Dalam urusan customer experience, Panera menggalakkan program loyalitas pelanggan dengan memberikan cemilan dan kopi gratis. Juga ada tawaran melihat demonstrasi masak. “Sebetulnya kami tak melakukan sesuatu yang baru dan berbeda. Kami hanya berupaya semakin dekat dengan pelanggan,” terang Shaich.

Bos kafe ini boleh jadi merendah. Realitasnya, Panera juga melakukan terobosan yang membuatnya makin terkenal dalam urusan customer experience. Apa itu?

Ketika efek krisis masih terasa, Shaich mendirikan Panera Bread Foundation yang menggelar konsep kafe komunitas, Panera Cares. Diluncurkan pada 16 Mei 2010, ada dua kafe yang telah dibuka dengan konsep ini, di Michigan dan Orlando. Kafe ini tergolong istimewa. Di gerai ini tidak ada harga makanan serta cash register. Pengunjung bisa mengambil apa makanan yang diinginkan. Cara bayarnya? Mereka tinggal melihat apa yang disebut “donation amount” dan “donation suggestion” pada produk yang diinginkan, lalu memasukkan uang ke dalam kotak donasi yang disediakan. Uang yang masuk akan diputar untuk produksi, selebihnya untuk disumbangkan.

Inilah kafe roti dengan model nonprofit. "We encourage those with the means to leave the requested amount or more if you're able”. Itu tulisan di kafe Panera Care. Artinya, Anda boleh membayar sesuai “amount” atau “suggestion”. Atau bahkan lebih. Terserah sesuai keikhlasan Anda.

Menurut Shaich, ini adalah bagian dari upaya Panera membantu orang-orang yang sedang kesulitan. Dan dia punya kenangan untuk itu. “Ketika diluncurkan, kami tak yakin bagaimana orang akan merespons. Dalam banyak hal, kafe ini adalah tes kemanusiaan. Kami tak tahu apakah orang akan menolong satu sama lain, atau mengambil keuntungan,” katanya. Kenyataannya?

“Dua belas bulan kemudian, kami bangga orang menolong sesama dan memastikan kami bisa terus menyediakan makanan bagi pengunjung.”

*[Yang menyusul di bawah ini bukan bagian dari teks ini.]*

Lemma validated_paths (md : json) (file : pystr) :
  validate md = Ok tt -> tag md (py "file") = Some (JStr file) ->
  validated md = mkSource md (Some (raw_of file)) (Some (dirty_of file))
                   (Some (clean_of file)) None.
Proof.
  unfold validate, validated, Source_parse, Source_init. cbn [metadata].
  pose proof (parse_checks_cases md _ eq_refl) as C.
  destruct (parse_checks md) as [f|e]; cbn [fst snd]; [| discriminate].
  intros _ Hf. destruct C as [_ C]. rewrite Hf in C. now injection C as ->.
Qed.


Lemma force_labels_are_fields (a : pystr) : In a FORCE_LABEL -> In a FIELD_LABEL.
Proof.
  intros H. apply address_labels_are_fields, mem_str_In.
  now apply force_labels_are_address_labels.
Qed.

Lemma label_loop_keys_order_nil (step : dict -> pystr -> result dict) :
  (forall m i m', step m i = Ok m' -> m' = m \/ exists v, m' = dict_set i v m) ->
  forall l m',
    NoDup l -> label_loop step l [] = Ok m' ->
    keys m' = filter (fun i => mem_str i (keys m')) l.
Proof.
  intros Hstep l m' ND H.
  apply (label_loop_keys_order step Hstep l [] m' ND); [intros k _ [] | exact H].
Qed.

Lemma csv_label_keys (md : json) (tags : dict) :
  CSV_labels md = Ok tags -> keys tags = filter (fun i => mem_str i (keys tags)) FIELD_LABEL.
Proof.
  apply (label_loop_keys_order_nil (csv_label md) (csv_label_shape md)), FIELD_LABEL_NoDup.
Qed.

Lemma xml_label_keys (md : json) (tags : dict) :
  XML_labels md = Ok tags -> keys tags = filter (fun i => mem_str i (keys tags)) FIELD_LABEL.
Proof.
  apply (label_loop_keys_order_nil (xml_label md) (xml_label_shape md)), FIELD_LABEL_NoDup.
Qed.

Lemma filter_NoDup {A} (f : A -> bool) (l : list A) : NoDup l -> NoDup (filter f l).
Proof. apply NoDup_filter. Qed.

Lemma label_keys_NoDup (md : json) (tags : dict) :
  CSV_labels md = Ok tags \/ XML_labels md = Ok tags -> NoDup (keys tags).
Proof.
  intros [H | H]; [rewrite (csv_label_keys _ _ H) | rewrite (xml_label_keys _ _ H)];
    apply NoDup_filter, FIELD_LABEL_NoDup.
Qed.

Lemma xpath_Ok (u v : json) :
  xpath u = Ok v <-> exists s, u = JStr s /\ v = JStr (py ".//" ++ s).
Proof.
  split.
  - destruct u; cbn [xpath]; try discriminate. intros [= <-]. eauto.
  - intros [s [-> ->]]. reflexivity.
Qed.

Lemma xpath_Raise (u : json) (e : exn) : xpath u = Raise e -> e = TypeError.
Proof. destruct u; cbn [xpath]; try discriminate; now intros [= <-]. Qed.

Lemma xpath_all_Ok (l xs : list json) :
  xpath_all l = Ok xs <->
  exists ss, l = map JStr ss /\ xs = map (fun s => JStr (py ".//" ++ s)) ss.
Proof.
  revert xs. induction l as [|u l IH]; intros xs; cbn [xpath_all].
  - split.
    + intros [= <-]. exists []. auto.
    + intros [ss [H ->]]. destruct ss; [reflexivity | discriminate].
  - split.
    + destruct (xpath u) as [x|ex] eqn:Ex; cbn [bind]; [| discriminate].
      destruct (xpath_all l) as [xs'|ex] eqn:El; cbn [bind]; [| discriminate].
      intros [= <-]. apply xpath_Ok in Ex as [s [-> ->]].
      destruct (proj1 (IH xs') eq_refl) as [ss [-> ->]].
      exists (s :: ss). auto.
    + intros [ss [H ->]]. destruct ss as [|s ss]; [discriminate|].
      injection H as -> ->. cbn [xpath bind map].
      rewrite (proj2 (IH _) (ex_intro _ ss (conj eq_refl eq_refl))). reflexivity.
Qed.

Lemma xpath_all_Raise (l : list json) (e : exn) : xpath_all l = Raise e -> e = TypeError.
Proof.
  induction l as [|u l IH]; cbn [xpath_all]; [discriminate|].
  destruct (xpath u) as [x|ex] eqn:Ex; cbn [bind].
  - destruct (xpath_all l) as [xs'|ex]; cbn [bind]; [discriminate|].
    intros [= <-]. now apply IH.
  - intros [= <-]. now apply xpath_Raise in Ex.
Qed.

Lemma xml_locator_Raise (md : json) (info : dict) (i : pystr) (e : exn) :
  xml_locator md info i = Raise e -> e = TypeError.
Proof.
  unfold xml_locator.
  destruct (has_key i info && negb (mem_str i ADDR_FIELD_LABEL)).
  - destruct (lookup i info) as [u|]; [| discriminate].
    destruct u; cbn [bind];
      try (destruct (xpath _) as [x|ex] eqn:Ex; cbn [bind]; [discriminate|];
           intros [= <-]; now apply xpath_Raise in Ex).
    destruct (xpath_all l) as [xs|ex] eqn:Ex; cbn [bind]; [discriminate|].
    intros [= <-]. now apply xpath_all_Raise in Ex.
  - destruct (address_locator info i) as [u|]; [| discriminate].
    destruct (xpath u) as [x|ex] eqn:Ex; cbn [bind]; [discriminate|].
    intros [= <-]. now apply xpath_Raise in Ex.
Qed.

Lemma xml_labels_choice (d info : dict) (l : list pystr) (m : dict) :
  structural_rules (JObj d) -> lookup (py "info") d = Some (JObj info) ->
  incl l FIELD_LABEL ->
  label_loop (xml_label (JObj d)) l m =
  label_loop (fun m i => c <- xml_locator (JObj d) info i ;;
                         Ok (match c with Some v => dict_set i v m | None => m end)) l m.
Proof.
  intros R Hinfo Hl. apply label_loop_ext. intros m' i Hi.
  apply (xml_label_choice d info R Hinfo). now apply Hl.
Qed.

Lemma resolved_rows_Forall {R} (resolve : R -> row + exn * json) (P : row -> Prop)
    (records : list R) :
  (forall x r, resolve x = inl r -> P r) -> Forall P (resolved_rows resolve records).
Proof.
  intros H. induction records as [|x l IH]; cbn [resolved_rows]; [constructor|].
  destruct (resolve x) as [r|] eqn:E; constructor; [now apply (H x) | exact IH].
Qed.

Dalam catatan Shaich, sekitar 20% pengunjung kafe memberikan lebih dari “donation amount”, 20% di bawah donasi, dan 60% di atas “suggested donation”. Lalu, secara rata-rata, setiap minggu 3.500-4.000 orang datang ke tiap kafe berkonsep nonprofit ini. Karena sukses dengan model ini, majalah TIME menyebutnya “sandwich philantrophy”.

Tak ayal, kesuksesan Panera membetot pengunjung untuk singgah, pada ujungnya memberikan kegembiraan bagi investornya. Sebagai pelaku resto di bursa, kinerjanya memuaskan. Akhir Juni 2011, manajemen kafe roti ini melaporkan laba bersih mencapai US$ 68 juta atau US$ 2,27 per lembar saham. Sementara periode sebelumnya laba yang diraih di posisi US$ 53 juta atau US$ 1,67/saham.

Sekalipun memuaskan, Panera tetap diingatkan. Dari sisi konsep bisnis, misalnya. Ada pepatah mengatakan, “Success always breeds imitation”. Kesuksesan akan mengundang imitasi. Manajemen Panera dituntut inovatif, semakin dekat ke pasar, memahami perubahan yang terjadi pada selera konsumen, dan menyesuaikan produknya dengan tetap memunculkan persepsi di benak konsumen bahwa mereka mendapat good value bila datang ke kafe Panera.

Di luar tantangan itu, Ballantine menaruh perhatian terhadap gaya ekspansi Shaich. “Itulah yang terjadi pada Starbucks,” katanya. Selama 5 periode, 2002-2007, Starbucks menambah gerai hingga 3 kali lipat di seluruh dunia, dari 5.886 menjadi 15.011 gerai. Namun, dengan krisis ekonomi 2008, pendapatan Starbucks merosot. Arus pelanggan menurun. Perusahaan pun menutup 600 gerai yang underperform. “Saya khawatir adanya over-expanding,” kata Ballantine.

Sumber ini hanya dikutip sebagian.